Shazam, the music finding app.

Hearing the name and utility it provides. The first thought anyone would’ve in their mind about the underlying tech would be that they have to be using some kind of CNN (convolutional neural network) model in their machine learning algorithm.

But that’s not the reality Shazam AI is not a reality. So what algorithm are they actually using and why this is so fast in searching from a billion songs out there in the world.

Their algorithm consists for various audio transformations and utilizing theories from the past. And simply playing around with the frequencies of the audio. These things just made me curious and can’t help myself but to deeply understand each aspect of Shazam’s algorithm to understand Why it works the way it work. And how FFT ( Fast Fourier Transformation ) utilized in the process. So, as I do my research and learn new things on the go, its better that I document everything, being beneficial for both, staying in my mind for a longer time and helping others who also want to understand the algorithm.

Also after figuring out the technical details of the algorithm I will be developing my own version of it in Go Lang.

Overview of the most important components/processes of the algorithm.

Audio Sampling
FT (Fourier Transform)
Spectograms
Hashing and Searching

![[Pasted image 20250303162835.png]]

Audio Sampling -#

What is a sound?

A sound is just a collection of waves travelling through a medium at a certain frequency and with an amplitude which an be decrypted by the human ears.

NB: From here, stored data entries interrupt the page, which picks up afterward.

(* ===== verification/Concurrent.v ===== *)
(** [lib/concurrent/index.js] and [lib/cache.js]: the execution of many queries
    at a time.

    The client, whose answers come from the server, is not part of the model:
    an answer arrives as an event, in any order.  [R] are the result sets, [Er]
    the errors, [Pr] the prepared statements, [V] the parameters of a query.
    What is settled, and the executions sent to the client, are kept as logs;
    the code has no such fields.  The cache of prepared statements is a plain
    object; the keys it inherits (["toString"], ...) are no queries. *)
From stdpp Require Import gmap.
From S2P Require Import Prelude.
From S2P Require Import JsNum.
From S2P Require Import JsStr.
From S2P Require Import Utils.

(** ** [PreparedCache] *)

Definition PreparedCache (Pr : Type) := obj Pr.
Definition getElement {Pr} (cache : PreparedCache Pr) (key : jsstr) : option Pr := obj_get cache key.
Definition storeElement {Pr} (cache : PreparedCache Pr) (key : jsstr) (element : Pr) : PreparedCache Pr :=
  obj_set cache key element.

(** ** [ResultSetGroup] *)

Section results.
Context {R Er : Type}.

(** A result set, or an error. *)
Abbreviation answer := (R + Er)%type.

Record concurrent_options := mkConcurrent {
  raiseOnFirstError : option bool;
  concurrencyLevel : option nat;
  collectResults : bool;
  maxErrors : option nat }.

(** [value || 100] *)
Definition or_100 (value : option nat) : nat := match value with Some (S n) => S n | _ => 100 end.

Record ResultSetGroup := mkGroup {
  rg_collectResults : bool;
  rg_maxErrors : nat;
  totalExecuted : nat;
  errors : list Er;
  rg_resultItems : gmap nat answer }.

Definition ResultSetGroup_new (o : concurrent_options) : ResultSetGroup :=
  mkGroup (collectResults o) (or_100 (maxErrors o)) 0 [] ∅.

(** The property [resultItems]. *)
Definition resultItems (g : ResultSetGroup) : result (gmap nat answer) :=
  if rg_collectResults g then Ok (rg_resultItems g) else Throw PlainError.

Definition put_item (g : ResultSetGroup) (index : nat) (a : answer) : gmap nat answer :=
  if rg_collectResults g then <[index := a]> (rg_resultItems g) else rg_resultItems g.

Definition setResultItem (g : ResultSetGroup) (index : nat) (rs : R) : ResultSetGroup :=
  mkGroup (rg_collectResults g) (rg_maxErrors g) (S (totalExecuted g)) (errors g) (put_item g index (inl rs)).

Definition setError (g : ResultSetGroup) (index : nat) (err : Er) : ResultSetGroup :=
  mkGroup (rg_collectResults g) (rg_maxErrors g) (S (totalExecuted g))
    (if (length (errors g) <? rg_maxErrors g)%nat then errors g ++ [err] else errors g) (put_item g index (inr err)).

(** [options.raiseOnFirstError !== false] *)
Definition raises (o : concurrent_options) : bool :=
  match raiseOnFirstError o with Some false => false | _ => true end.
End results.
Arguments ResultSetGroup : clear implicits.
Arguments ResultSetGroup_new {R Er} o.

(** ** [ArrayBasedExecutor] *)

Section array_executor.
Context {R Er Pr V : Type}.

(** One of the concurrent chains of calls of [_executeOneAtATime]: before the
    call of an iteration, waiting for the prepared statement, waiting for the
    result, or settled; [n] counts the items that were executed. *)
Inductive worker :=
  | Calling (n : nat)
  | Preparing (n : nat)
  | Executing (n : nat) (prepared : Pr)
  | Finished (n : nat)
  | Rejected (n : nat).

(** [_stop], [_cache], [_result], the chains, and the first rejection, which
    [Promise.all] passes on. *)
Record array_executor := mkArrayExecutor {
  ae_stop : bool;
  ae_cache : PreparedCache Pr;
  ae_result : ResultSetGroup R Er;
  ae_workers : list worker;
  ae_rejected : option Er;
  ae_sent : list (nat * Pr * V);
  ae_settled : list (nat * (R + Er)) }.

Context (o : concurrent_options) (parameters : list (jsstr * V)).

(** [_concurrencyLevel] *)
Definition array_level : nat := Nat.min (or_100 (concurrencyLevel o)) (length parameters).

Definition ArrayBasedExecutor_new : array_executor :=
  mkArrayExecutor false [] (ResultSetGroup_new o) (replicate array_level (Calling 0)) None [] [].

(** What happens to the chain [i]: its next call is made, its statement is
    prepared, or its execution is settled. *)
Inductive array_event :=
  | Call (i : nat)
  | Prepare (i : nat) (a : Pr + Er)
  | Settle (i : nat) (a : R + Er).

Definition set_worker (x : array_executor) (i : nat) (w : worker) : array_executor :=
  mkArrayExecutor (ae_stop x) (ae_cache x) (ae_result x) (<[i := w]> (ae_workers x)) (ae_rejected x) (ae_sent x) (ae_settled x).

Definition reject (x : array_executor) (i n : nat) (e : Er) : array_executor :=
  mkArrayExecutor (ae_stop x) (ae_cache x) (ae_result x) (<[i := Rejected n]> (ae_workers x))
    (match ae_rejected x with Some e => Some e | None => Some e end) (ae_sent x) (ae_settled x).

(** [rustyExecute] *)
Definition send (x : array_executor) (i n index : nat) (prepared : Pr) (params : V) : array_executor :=
  mkArrayExecutor (ae_stop x) (ae_cache x) (ae_result x) (<[i := Executing n prepared]> (ae_workers x)) (ae_rejected x)
    (ae_sent x ++ [(index, prepared, params)]) (ae_settled x).

Definition store (x : array_executor) (query : jsstr) (prepared : Pr) : array_executor :=
  mkArrayExecutor (ae_stop x) (storeElement (ae_cache x) query prepared) (ae_result x) (ae_workers x) (ae_rejected x)
    (ae_sent x) (ae_settled x).

Definition settle (x : array_executor) (g : ResultSetGroup R Er) (index : nat) (a : R + Er) : array_executor :=
  mkArrayExecutor (ae_stop x) (ae_cache x) g (ae_workers x) (ae_rejected x) (ae_sent x) (ae_settled x ++ [(index, a)]).

Definition stopped (x : array_executor) : array_executor :=
  mkArrayExecutor true (ae_cache x) (ae_result x) (ae_workers x) (ae_rejected x) (ae_sent x) (ae_settled x).

Definition array_index (i n : nat) : nat := i + array_level * n.

(** [_setError] of the chain [i]. *)
Definition array_setError (x : array_executor) (i n : nat) (err : Er) : array_executor :=
  let index := array_index i n in
  let x := settle x (setError (ae_result x) index err) index (inr err) in
  if raises o then reject (stopped x) i (S n) err else set_worker x i (Calling (S n)).

(** [_executeOneAtATime] and what follows its promises; [None] is an event that
    cannot happen. *)
Definition array_step (x : array_executor) (ev : array_event) : option array_executor :=
  match ev with
  | Call i =>
      match ae_workers x !! i with
      | Some (Calling n) =>
          let index := array_index i n in
          match parameters !! index with
          | Some (query, params) =>
              if ae_stop x then Some (set_worker x i (Finished n))
              else
                match getElement (ae_cache x) query with
                | Some prepared => Some (send x i n index prepared params)
                | None => Some (set_worker x i (Preparing n))
                end
          | None => Some (set_worker x i (Finished n))
          end
      | _ => None
      end
  | Prepare i a =>
      match ae_workers x !! i with
      | Some (Preparing n) =>
          let index := array_index i n in
          match parameters !! index, a with
          | Some (query, params), inl prepared => Some (send (store x query prepared) i n index prepared params)
          | _, inr err => Some (reject x i n err)
          | None, _ => None
          end
      | _ => None
      end
  | Settle i a =>
      match ae_workers x !! i with
      | Some (Executing n _) =>
          match a with
          | inl rs =>
              let index := array_index i n in
              Some (set_worker (settle x (setResultItem (ae_result x) index rs) index a) i (Calling (S n)))
          | inr err => Some (array_setError x i n err)
          end
      | _ => None
      end
  end.

Fixpoint array_run (x : array_executor) (evs : list array_event) : option array_executor :=
  match evs with
  | [] => Some x
  | ev :: evs' => match array_step x ev with Some x => array_run x evs' | None => None end
  end.

Definition worker_done (w : worker) : bool := match w with Finished _ | Rejected _ => true | _ => false end.

(** The promise of [execute]. *)
Definition array_outcome (x : array_executor) : option (ResultSetGroup R Er + Er) :=
  match ae_rejected x with
  | Some e => Some (inr e)
  | None => if forallb worker_done (ae_workers x) then Some (inl (ae_result x)) else None
  end.
End array_executor.
Arguments array_executor : clear implicits.
Arguments worker : clear implicits.
Arguments array_event : clear implicits.

(** ** [StreamBasedExecutor] *)

Section stream_executor.
Context {R Er : Type}.

(** The fields; [se_paused] belongs to the stream; [se_flights] are the
    executions the client has not answered, and [se_reactions] counts those whose
    answer was recorded and whose last reaction has not run. *)
Record stream_executor := mkStreamExecutor {
  se_inFlight : nat;
  se_index : nat;
  se_result : ResultSetGroup R Er;
  se_readEnded : bool;
  se_paused : bool;
  se_promise : option (unit + option Er);
  se_flights : list nat;
  se_reactions : nat;
  se_settled : list (nat * (R + Er)) }.

Context (o : concurrent_options).

Definition stream_level : nat := or_100 (concurrencyLevel o).

Definition StreamBasedExecutor_new : stream_executor :=
  mkStreamExecutor 0 0 (ResultSetGroup_new o) false false None [] 0 [].

(** The stream emits [data], [error] or [end]; the client answers; the reaction
    to an answer runs. *)
Inductive stream_event :=
  | Data (is_array : bool)
  | ReadError (e : Er)
  | End
  | Answer (index : nat) (a : R + Er)
  | React.

(** [_resolveCallback(this._result)] and [_rejectCallback(err)]: only the first
    call counts.  [None] is the TypeError of an item that is not an array. *)
Definition settle_promise (x : stream_executor) (p : unit + option Er) : stream_executor :=
  mkStreamExecutor (se_inFlight x) (se_index x) (se_result x) (se_readEnded x) (se_paused x)
    (match se_promise x with Some q => Some q | None => Some p end) (se_flights x) (se_reactions x) (se_settled x).

Definition end_read (x : stream_executor) : stream_executor :=
  mkStreamExecutor (se_inFlight x) (se_index x) (se_result x) true (se_paused x) (se_promise x) (se_flights x)
    (se_reactions x) (se_settled x).

Definition set_paused (x : stream_executor) (b : bool) : stream_executor :=
  mkStreamExecutor (se_inFlight x) (se_index x) (se_result x) (se_readEnded x) b (se_promise x) (se_flights x)
    (se_reactions x) (se_settled x).

Definition _setReadEnded (x : stream_executor) (err : option (option Er)) : stream_executor :=
  if se_readEnded x then x
  else
    let x := end_read x in
    match err with
    | Some e => settle_promise x (inr e)
    | None => if (se_inFlight x =? 0)%nat then settle_promise x (inl tt) else x
    end.

Definition _executeOne (x : stream_executor) (is_array : bool) : stream_executor :=
  if negb is_array then _setReadEnded x (Some None)
  else if se_readEnded x then x
  else
    let x := mkStreamExecutor (S (se_inFlight x)) (S (se_index x)) (se_result x) (se_readEnded x) (se_paused x)
      (se_promise x) (se_flights x ++ [se_index x]) (se_reactions x) (se_settled x) in
    if (stream_level <=? se_inFlight x)%nat then set_paused x true else x.

Definition stream_setError (x : stream_executor) (err : Er) : stream_executor :=
  if raises o then settle_promise (end_read x) (inr (Some err)) else x.

(** The first two reactions to an answer: it is recorded. *)
Definition record_answer (x : stream_executor) (index : nat) (a : R + Er) : stream_executor :=
  let x := mkStreamExecutor (Nat.pred (se_inFlight x)) (se_index x)
    (match a with inl rs => setResultItem (se_result x) index rs | inr err => setError (se_result x) index err end)
    (se_readEnded x) (se_paused x) (se_promise x) (filter (fun k => k <> index) (se_flights x)) (S (se_reactions x))
    (se_settled x ++ [(index, a)]) in
  match a with inl _ => x | inr err => stream_setError x err end.

(** The last reaction. *)
Definition react (x : stream_executor) : stream_executor :=
  let x := mkStreamExecutor (se_inFlight x) (se_index x) (se_result x) (se_readEnded x) false (se_promise x)
    (se_flights x) (Nat.pred (se_reactions x)) (se_settled x) in
  if se_readEnded x && (se_inFlight x =? 0)%nat then settle_promise x (inl tt) else x.

(** A paused stream emits no data, and a stream emits from a new turn of the
    event loop, after the reactions. *)
Definition stream_step (x : stream_executor) (ev : stream_event) : option stream_executor :=
  match ev with
  | Data is_array => if se_paused x || negb (se_reactions x =? 0)%nat then None else Some (_executeOne x is_array)
  | ReadError e => Some (_setReadEnded x (Some (Some e)))
  | End => Some (_setReadEnded x None)
  | Answer index a => if bool_decide (index ∈ se_flights x) then Some (record_answer x index a) else None
  | React => if (se_reactions x =? 0)%nat then None else Some (react x)
  end.

Fixpoint stream_run (x : stream_executor) (evs : list stream_event) : option stream_executor :=
  match evs with
  | [] => Some x
  | ev :: evs' => match stream_step x ev with Some x => stream_run x evs' | None => None end
  end.

(** The promise of [execute]. *)
Definition stream_outcome (x : stream_executor) : option (ResultSetGroup R Er + option Er) :=
  match se_promise x with Some (inl _) => Some (inl (se_result x)) | Some (inr e) => Some (inr e) | None => None end.
End stream_executor.
Arguments stream_executor : clear implicits.
Arguments stream_event : clear implicits.

(** ** [executeConcurrent] *)

(** What the arguments select. *)
Inductive executor_kind := OneQueryArray | OneQueryStream | QueryArray.
Inductive query_arg := QueryText | QueryList | QueryOther.
Inductive parameters_arg := ParametersArray | ParametersStream | ParametersOther.

Definition executeConcurrent (has_client : bool) (query : query_arg) (parameters : parameters_arg) : result executor_kind :=
  if negb has_client then Throw TypeError
  else
    match query, parameters with
    | QueryText, ParametersArray => Ok OneQueryArray
    | QueryText, ParametersStream => Ok OneQueryStream
    | QueryText, ParametersOther => Throw TypeError
    | QueryList, _ => Ok QueryArray
    | QueryOther, _ => Throw TypeError
    end.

There are mainly two forms of audio

Analog
Digital

Sound in its natural form is a analog signal, analog audio represents sounds as a continuous electrical signal that mirrors the original sound wave. Digital audio , is the discrete numerical value converted from analogs audio (audio being converted to bits).

Our traditional recording devices already have systems in place which held the transformation of an analog audio signal into a discrete numerical bits ready to be stored as a mp3 file.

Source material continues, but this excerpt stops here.